Позже, когда гости собрались на втором этаже, свободно расхаживая по анфиладам особняка, подали шампанское. Все было как полвека назад. Как и тогда, Левански стоял у пилястры, украшенной аралией, как и тогда, смутившись, он пытался спрятать лицо в листьях растения. Из прихожей напирали все новые гости, а те, кто уже проник внутрь, выстроились полукругом. Фрау Альтеншуль позаботилась о том, чтобы между Левански и его обожателями осталось свободное пространство в два-три шага, а Шульце-Бетман тем временем обошел гостей и наполнил бокалы, по крайней мере тем, кто был приглашен; ведь было еще множество незваных, и снабдить шампанским всех представлялось ему безнадежным делом. Наконец он поднял свой бокал и воскликнул:
— За бессмертного гения! За решительность и смелость того, кто отважился сызнова начать уже закончившуюся жизнь!

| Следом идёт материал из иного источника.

Lemma set_next_cells h p v : when_ok (set_next h p v) (fun h' => dom h' = dom h).
Proof. apply when_ok_pure. intros n. apply store_cells. Qed.
Lemma set_prev_cells h p v : when_ok (set_prev h p v) (fun h' => dom h' = dom h).
Proof. apply when_ok_pure. intros n. apply store_cells. Qed.

(** A run of the setters. *)
Ltac cells :=
  repeat (cbv beta iota zeta; lazymatch goal with
    | |- when_ok (Ok _) _ => apply when_ok_Ok; congruence
    | |- when_ok (set_next _ _ _ ≫= _) _ => eapply when_ok_bind; [apply set_next_cells|intros ? ?]
    | |- when_ok (set_prev _ _ _ ≫= _) _ => eapply when_ok_bind; [apply set_prev_cells|intros ? ?]
    | |- when_ok (if ?b then _ else _) _ => destruct b
    | |- when_ok ((if ?b then _ else _) ≫= _) _ => destruct b; rewrite ?bind_Ok
    | |- when_ok (load _ _ ≫= _) _ => apply when_ok_pure; intros ?
    end).

Lemma node_delete_cells l h node : when_ok (llist_node_delete l h node) (fun '(_, h') => dom h' = dom h).
Proof. unfold llist_node_delete. cells. Qed.
Lemma push_cells l h node : when_ok (llist_push l h node) (fun '(_, h') => dom h' = dom h).
Proof. unfold llist_push, llist_push_front, llist_initial_node, llist_node_prepend. cells. Qed.
Lemma pop_cells l h : when_ok (llist_pop l h) (fun '(_, _, h') => dom h' = dom h).
Proof.
  unfold llist_pop, llist_pop_front. cbv zeta. case_match; [by apply when_ok_Ok|]. eapply when_ok_bind; [apply node_delete_cells|].
  intros [l' h'] E. by apply when_ok_Ok.
Qed.

Section Cells.
Context `{cfg : kconfig}.

Definition same_cells (st st' : buddy_state) : Prop := dom (frames st') = dom (frames st) /\ dom (mem st') = dom (mem st).

Lemma same_cells_refl st : same_cells st st.
Proof using Type. done. Qed.
Lemma same_cells_trans st1 st2 st3 : same_cells st1 st2 -> same_cells st2 st3 -> same_cells st1 st3.
Proof using Type. intros [] []. split; congruence. Qed.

После тоста налили еще по бокалу шампанского, подали бутерброды, и общее праздничное настроение достигло высшей точки. Вино развязало языки, событие этого вечера называли чудом, потому что Левански, на взгляд почитателей его таланта, удалось разрушить границу между жизнью и смертью. Приветствуя пианиста ликующими возгласами, гости стали упрашивать его, чтобы он еще раз сыграл несколько виртуозных пассажей на рояле, который был задвинут в эркер подальше от глаз и наполовину прикрыт чехлом, дабы и все прочие, кого лишили жизни в расцвете лет, также могли надеяться преодолеть в себе страшное чувство конца.
Либерман скромно держался в стороне и наблюдал за происходящим со свойственным ему скепсисом, ожидая момента, когда удобно будет отправиться восвояси. Молодежь старалась ему угодить из уважения к почтенному возрасту. Для них он был олицетворенным примером того, сколько времени требуется человеку для достижения совершенства. Порешили не принимать в расчет восемьдесят восьмой год — последний год жизни художника, — а отпраздновать его девяностолетие. Сам же он таких вольностей себе не позволял.

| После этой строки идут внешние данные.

(* ===== verification/PagingSpec.v ===== *)
(** * Page tables of the running kernel: the invariant and its steps

    [pinv] ties the words, the page frame database and the allocator to the
    tables [P] of one address space: every table's count is the number of its
    present entries.  The steps of map.c, unmap.c and split.c preserve it, say
    what they do to the translation, and leave everyone else's pages alone. *)

From S2P Require Import Prelude LList Pfndb Buddy BuddyInv BuddySpec PagingArch Paging PagingRep PagingPmm.
#[local] Open Scope Z_scope.

Section Spec.
Context {cfg : kconfig} {cfg_ok : kconfig_ok cfg} {A : PagingArch} {L : PagingLaws A} {PL : ProtLaws A}.
Context (mmu_config : Z) (own : Z -> bool) {G : geometry mmu_config}.
Context (R : regions) (root : Z).
(** An entry has room for every page of the managed memory. *)
Context (R_phys : forall b m, (b, m) ∈ R -> b + bsize m <= 2 ^ 52).

Abbreviation top := (top_level mmu_config).
Abbreviation twf := (twf mmu_config own).
Abbreviation xlate := (xlate mmu_config).
Abbreviation owned := (owned mmu_config own).
Abbreviation own_at := (own_at mmu_config own).
Abbreviation count := (count mmu_config own).
Abbreviation is_leaf := (is_leaf mmu_config).
Implicit Types (s : pt_state) (B : blocks) (P : table_map) (w : table_words) (st : buddy_state).

(** The tables are pages in use, counted by [c]; those of the boot code are
    not in the allocator's memory and not counted. *)
Definition unmanaged (p : Z) : Prop := forall b m, (b, m) ∈ R -> ~ in_block b m p.
Definition counted st B P (c : Z -> Z -> Z) : Prop :=
  forall l n p, P !! (l, n) = Some p -> in_use R B p /\
    ((unmanaged p /\ exists rc, page_is st p PFNDB_PAGE_INVALID rc) \/
     (B !! p = Some (0, BAlloc) /\ page_is st p PFNDB_PAGE_PTABLE (c l p))).

Record pinv s B P : Prop := {
  p_buddy : buddy_inv R (pmm s) B;
  p_settled : settled B;
  p_twf : twf (words s) P root;
  p_counted : counted (pmm s) B P (count (words s));
}.

(** Pages that are none of the tables stay what they are, and none but tables
    are handed out anew. *)
Definition others s B P s' B' P' : Prop :=
  (forall q, in_use R B q -> fresh_page P q ->
    in_use R B' q /\ fresh_page P' q /\ (forall a, in_page q a -> words s' !! a = words s !! a) /\
    forall ty rc, page_is (pmm s) q ty rc -> page_is (pmm s') q ty rc) /\
  forall q j, B' !! q = Some (j, BAlloc) -> fresh_page P' q -> B !! q = Some (j, BAlloc) /\ fresh_page P q.

Lemma others_refl s B P : others s B P s B P.
Proof using Type. split; auto. Qed.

— Нельзя пренебрегать такой милостью природы, как возможность умереть, только лишь из-за того, что жизнь обманула чьи-то ожидания, — заявил он. — Но я испытал счастье. Я знаю, что это такое, не на словах.
Терпеливо выслушав комплименты в свой адрес, Либерман последовал за фрау Альтеншуль и по ее настоянию безропотно опустошил свой бокал. От него не укрылось, в каком возбуждении пребывала его подруга, и хотя она делала все, чтобы никто этого не заметил, красные пятна на лбу, которые она безуспешно прятала под слоем пудры, выдавали ее чувства. Как только Левански подошел к ним, она живо куда-то засобиралась, извинившись, что нужно, мол, позаботиться о гостях.
— Вы счастливы? — спросил Либерман.
Левански ответил, что было бы любопытно сыграть позднего Бетховена в Праге или Лондоне. Смог бы он с этим справиться при тамошней публике?
— Не берусь судить о многом, — заметил Либерман, но тот, кому удалось до слез растрогать фрау Альтеншуль, может собой гордиться.
Подошедший к ним сзади Шульце-Бетман поддержал старого художника:
— Да, вы играли неподражаемо.
Неожиданный голос из-за спины заставил Левански вздрогнуть, поэтому Шульце-Бетман уже тише, едва ли не шепотом, с вежливой улыбкой на устах продолжил:
— Вы, пожалуй, и своего убийцу доведете до слез, если предположить, что ему позволят присутствовать на концерте. Для позднего Бетховена вы еще слишком молоды. Надеюсь, — закончил он, уже собираясь вернуться к обществу, — вам удастся связать молодость и опыт смерти.